EXERCISE REQUIREMENTS =>
Find and copy the lines in the records beneath this task that contain the word "Prop".

-------- MATERIAL FOR THE TASK

Lemma stbl_children s b : stbl_ok s ->
  holds_children stbl_item (is_handler (description_handler (d_description s))) (mkStbl b None None None None None None None []) (stbl_body s)
    (mkStbl b (Some (stsd_of (d_stsd_flag s) (d_description s))) (Some (d_stts s)) (d_ctts s) (d_stss s)
      (Some (d_stsc s)) (Some (d_stsz s)) (Some (d_stco s)) []) (stbl_info s).
Proof.
  intros [_ H1 H2 (H3&H4) (H5&H6&H7)]. destruct s as [v d i s c k z o]. unfold stbl_body, stbl_info.
  cbn [d_stsd_flag d_description d_stts d_stss d_ctts d_stsc d_stsz d_stco] in *. eexists. split.
  { eapply children_cons with (Q := any); [apply H1| |done|].
    { intros p m Hm. unfold_item. by erewrite bind_ok by by apply stsd_parsed. }
    child any stts_parsed H2. cbn [stbl_base stsd_ stts_ ctts_ stss_ stsc_ stsz_ stco_ stbl_unknown_boxes_].
    child_opt any (fun o => mkStbl b (Some (stsd_of v d)) (Some i) None o None None None []) stss_info stss_ok stss_parsed.
    child_opt any (fun o => mkStbl b (Some (stsd_of v d)) (Some i) o s None None None []) ctts_info ctts_ok ctts_parsed.
    child any stsc_parsed H5. child any stsz_parsed H6. child any stco_parsed H7.
    cbn [stbl_base stsd_ stts_ ctts_ stss_ stsc_ stsz_ stco_ stbl_unknown_boxes_]. apply children_nil. }
  done.
Qed.
Lemma stbl_parsed s : stbl_ok s ->
  parsed (is_handler (description_handler (d_description s))) StblBox_Parse (stbl_bytes s) (stbl_of s) (stbl_info s).
Proof.
  intros Hs p m Hm. unfold StblBox_Parse. apply (stands_parsed _ (hd (str "stbl") (stbl_body s))); [split; [done|apply Hs]|].
  intros start Ha. erewrite bind_ok by (eapply container_ok; [by apply stbl_children|exact Ha|cbn [hd box_size_]; lia|lia|exact Hm]).
  psteps. done.
Qed.

Record minf_desc := mkMinfDesc { d_vmhd : option VmhdBox; d_smhd : option SmhdBox; d_dinf : option DinfBox; d_stbl : stbl_desc }.
Definition minf_body (s : minf_desc) : bytes :=
  opt_bytes vmhd_bytes (d_vmhd s) ++ opt_bytes smhd_bytes (d_smhd s) ++ opt_bytes dinf_bytes (d_dinf s) ++ stbl_bytes (d_stbl s) ++ [].
Definition minf_bytes (s : minf_desc) : bytes := box (str "minf") (minf_body s).
Record minf_ok (s : minf_desc) : Prop := {
  minf_box : box_ok (str "minf") (minf_body s);
  minf_opts : opt_ok vmhd_ok (d_vmhd s) /\ opt_ok smhd_ok (d_smhd s) /\ opt_ok dinf_ok (d_dinf s);
  minf_stbl_ok : stbl_ok (d_stbl s)
}.
Definition minf_of (s : minf_desc) : MinfBox :=
  mkMinf (hd (str "minf") (minf_body s)) (d_smhd s) (d_vmhd s) (d_dinf s) (Some (stbl_of (d_stbl s))) [].
Definition minf_handler (s : minf_desc) : bytes := description_handler (d_description (d_stbl s)).
Lemma minf_children s b : minf_ok s ->
  holds_children minf_item (is_handler (minf_handler s)) (mkMinf b None None None None []) (minf_body s)
    (mkMinf b (d_smhd s) (d_vmhd s) (d_dinf s) (Some (stbl_of (d_stbl s))) []) (stbl_info (d_stbl s)).
Proof.
  intros [_ (H1&H2&H3) H4]. destruct s as [v s d k]. unfold minf_body, minf_handler. cbn [d_vmhd d_smhd d_dinf d_stbl] in *. eexists. split.
  { child_opt (is_handler (description_handler (d_description k))) (fun o => mkMinf b None o None None []) (fun (_ : VmhdBox) (t : TrakInfo) => t) vmhd_ok vmhd_parsed.
    child_opt (is_handler (description_handler (d_description k))) (fun o => mkMinf b o v None None []) (fun (_ : SmhdBox) (t : TrakInfo) => t) smhd_ok smhd_parsed.
    child_opt (is_handler (description_handler (d_description k))) (fun o => mkMinf b s v o None []) (fun (_ : DinfBox) (t : TrakInfo) => t) dinf_ok dinf_parsed.
    eapply (children_cons _ _ any); [apply H4|child_item stbl_parsed|done|apply children_nil]. }
  intros t. cbv beta. by rewrite !opt_info_id.
Qed.
Lemma minf_parsed s : minf_ok s -> parsed (is_handler (minf_handler s)) MinfBox_Parse (minf_bytes s) (minf_of s) (stbl_info (d_stbl s)).
Proof.
  intros Hs p m Hm. unfold MinfBox_Parse. apply (stands_parsed _ (hd (str "minf") (minf_body s))); [split; [done|apply Hs]|].
  intros start Ha. erewrite bind_ok by (eapply container_ok; [by apply minf_children|exact Ha|cbn [hd box_size_]; lia|lia|exact Hm]).
  psteps. done.
Qed.

(** The handler of a track is the one of its sample description. *)
Record mdia_desc := mkMdiaDesc { d_mdhd : MdhdBox; d_mdhd_more : bytes; d_hdlr : HdlrBox; d_minf : minf_desc }.
Definition mdia_body (s : mdia_desc) : bytes := mdhd_bytes (d_mdhd s) (d_mdhd_more s) ++ hdlr_bytes (d_hdlr s) ++ minf_bytes (d_minf s) ++ [].
Definition mdia_bytes (s : mdia_desc) : bytes := box (str "mdia") (mdia_body s).
Record mdia_ok (s : mdia_desc) : Prop := {
  mdia_box : box_ok (str "mdia") (mdia_body s);
  mdia_mdhd_ok : mdhd_ok (d_mdhd s) (d_mdhd_more s);
  mdia_hdlr_ok : hdlr_ok (d_hdlr s);
  mdia_minf_ok : minf_ok (d_minf s);
  mdia_kind : Uint32ToString (hdlr_handler_type_ (d_hdlr s)) = minf_handler (d_minf s)
}.
Definition mdia_of (s : mdia_desc) : MdiaBox := mkMdia (hd (str "mdia") (mdia_body s)) (Some (d_mdhd s)) (Some (d_hdlr s)) (Some (minf_of (d_minf s))) [].
Definition mdia_info (s : mdia_desc) (t : TrakInfo) : TrakInfo := stbl_info (d_stbl (d_minf s)) (hdlr_info (d_hdlr s) (mdhd_info (d_mdhd s) t)).
Lemma mdia_children s b : mdia_ok s ->
  holds_children mdia_item any (mkMdia b None None None []) (mdia_body s)
    (mkMdia b (Some (d_mdhd s)) (Some (d_hdlr s)) (Some (minf_of (d_minf s))) []) (mdia_info s).
Proof.
  intros [_ H1 H2 H3 H4]. destruct s as [h e l k]. unfold mdia_body, mdia_info. cbn [d_mdhd d_mdhd_more d_hdlr d_minf] in *. eexists. split.
  { child any mdhd_parsed H1. child (is_handler (minf_handler k)) hdlr_parsed H2.
    eapply (children_cons _ _ any); [apply H3|child_item minf_parsed|done|apply children_nil]. }
  done.
Qed.
Lemma mdia_parsed s : mdia_ok s -> parsed any MdiaBox_Parse (mdia_bytes s) (mdia_of s) (mdia_info s).
Proof.
  intros Hs p m Hm. unfold MdiaBox_Parse. apply (stands_parsed _ (hd (str "mdia") (mdia_body s))); [split; [done|apply Hs]|].
  intros start Ha. erewrite bind_ok by (eapply container_ok; [by apply mdia_children|exact Ha|cbn [hd box_size_]; lia|lia|exact Hm]).
  psteps. done.
Qed.

Definition elst_entry_ok (ver : Z) (e : ElstInfo) : Prop :=
  is48 ver (segment_duration_ e) /\ is48 ver (media_time_ e) /\ is16 (media_rate_integer_ e) /\ is16 (media_rate_fraction_ e).
Definition elst_entry_bytes (ver : Z) (e : ElstInfo) : bytes :=
  Write48 ver (segment_duration_ e) ++ Write48 ver (media_time_ e) ++ Write2Bytes (media_rate_integer_ e) ++ Write2Bytes (media_rate_fraction_ e).
Definition elst_body (x : ElstBox) : bytes :=
  Write4Bytes (elst_version_flag_ x) ++ Write4Bytes (elst_entry_count_ x) ++
  concat (map (elst_entry_bytes (version_of (elst_version_flag_ x))) (elst_list_ x)).
Definition elst_bytes (x : ElstBox) : bytes := box (str "elst") (elst_body x).
Record elst_ok (x : ElstBox) : Prop := {
  elst_stands : stands (str "elst") (elst_base x) (elst_body x);
  elst_32 : Forall is32 [elst_version_flag_ x; elst_entry_count_ x];
  elst_entries : Forall (elst_entry_ok (version_of (elst_version_flag_ x))) (elst_list_ x);
  elst_count : elst_entry_count_ x = zlen (elst_list_ x)
}.
Lemma elst_parsed x p m : elst_ok x -> ElstBox_Parse (elst_bytes x ++ p) m = Done (Some (x, p, m)).
Proof.
  intros [Hb H1 H2 H3]. fields. unfold ElstBox_Parse. apply (stands_parsed _ _ _ _ _ _ _ Hb).
  intros start Hs. unfold elst_body. psteps.
  erewrite bind_ok by (apply (times_plain _ (elst_entry_bytes (version_of (elst_version_flag_ x)))); [by apply to_nat_zlen|];
    intros a q Ha; eapply Forall_forall in H2; [|exact Ha]; destruct H2 as (?&?&?&?); unfold elst_entry_bytes; psteps; by destruct a).
  psteps. pdone x.
Qed.
Definition edts_body (x : EdtsBox) : bytes := elst_bytes (elst_ x).
Definition edts_bytes (x : EdtsBox) : bytes := box (str "edts") (edts_body x).
Definition edts_ok (x : EdtsBox) : Prop := stands (str "edts") (edts_base x) (edts_body x) /\ elst_ok (elst_ x).
Hint Resolve elst_parsed : mp4.
Lemma edts_parsed x : edts_ok x -> parsed any EdtsBox_Parse (edts_bytes x) x (fun t => t).
Proof.
  intros [Hb H1]. apply parsed_id. intros p m. unfold EdtsBox_Parse. apply (stands_parsed _ _ _ _ _ _ _ Hb).
  intros start Hs. unfold edts_body. psteps. pdone x.
Qed.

----------------

EXERCISE SOLUTION =>
Record minf_ok (s : minf_desc) : Prop := {
Record mdia_ok (s : mdia_desc) : Prop := {
Definition elst_entry_ok (ver : Z) (e : ElstInfo) : Prop :=
Record elst_ok (x : ElstBox) : Prop := {
Definition edts_ok (x : EdtsBox) : Prop := stands (str "edts") (edts_base x) (edts_body x) /\ elst_ok (elst_ x).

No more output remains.